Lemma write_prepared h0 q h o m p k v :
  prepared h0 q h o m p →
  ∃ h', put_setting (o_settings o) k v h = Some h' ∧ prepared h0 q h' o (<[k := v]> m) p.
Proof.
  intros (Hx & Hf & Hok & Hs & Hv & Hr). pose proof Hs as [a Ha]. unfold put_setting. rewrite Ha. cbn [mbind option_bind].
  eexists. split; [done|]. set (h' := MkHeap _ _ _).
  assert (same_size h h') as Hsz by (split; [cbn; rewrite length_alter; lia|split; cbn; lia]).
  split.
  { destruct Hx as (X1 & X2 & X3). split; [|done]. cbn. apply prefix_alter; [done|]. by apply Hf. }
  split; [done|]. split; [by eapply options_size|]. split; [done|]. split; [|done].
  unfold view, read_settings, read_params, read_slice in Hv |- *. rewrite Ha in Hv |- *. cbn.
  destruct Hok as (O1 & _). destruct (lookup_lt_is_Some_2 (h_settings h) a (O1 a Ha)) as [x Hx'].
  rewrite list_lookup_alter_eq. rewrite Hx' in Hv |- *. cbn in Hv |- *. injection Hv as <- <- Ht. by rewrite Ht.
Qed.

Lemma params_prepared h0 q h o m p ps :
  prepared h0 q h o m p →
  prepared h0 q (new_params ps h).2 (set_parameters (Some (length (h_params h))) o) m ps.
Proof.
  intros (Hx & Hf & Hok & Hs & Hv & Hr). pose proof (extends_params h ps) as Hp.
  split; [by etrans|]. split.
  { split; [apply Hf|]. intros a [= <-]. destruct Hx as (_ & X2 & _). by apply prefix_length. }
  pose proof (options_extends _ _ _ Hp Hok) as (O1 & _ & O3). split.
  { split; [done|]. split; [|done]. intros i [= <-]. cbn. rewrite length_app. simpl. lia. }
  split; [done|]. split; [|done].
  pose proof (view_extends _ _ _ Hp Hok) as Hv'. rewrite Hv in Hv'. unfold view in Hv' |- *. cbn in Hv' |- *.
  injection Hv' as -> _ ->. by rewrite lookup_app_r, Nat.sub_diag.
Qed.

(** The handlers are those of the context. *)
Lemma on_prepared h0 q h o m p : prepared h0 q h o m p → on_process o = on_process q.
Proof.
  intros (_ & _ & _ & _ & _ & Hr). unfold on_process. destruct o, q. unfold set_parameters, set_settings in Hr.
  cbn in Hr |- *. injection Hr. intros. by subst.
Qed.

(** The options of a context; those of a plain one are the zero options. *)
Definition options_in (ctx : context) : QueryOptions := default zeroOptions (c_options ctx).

+++++

Please return each line of the listing above that contains "injection".

  rewrite list_lookup_alter_eq. rewrite Hx' in Hv |- *. cbn in Hv |- *. injection Hv as <- <- Ht. by rewrite Ht.
  injection Hv' as -> _ ->. by rewrite lookup_app_r, Nat.sub_diag.
  cbn in Hr |- *. injection Hr. intros. by subst.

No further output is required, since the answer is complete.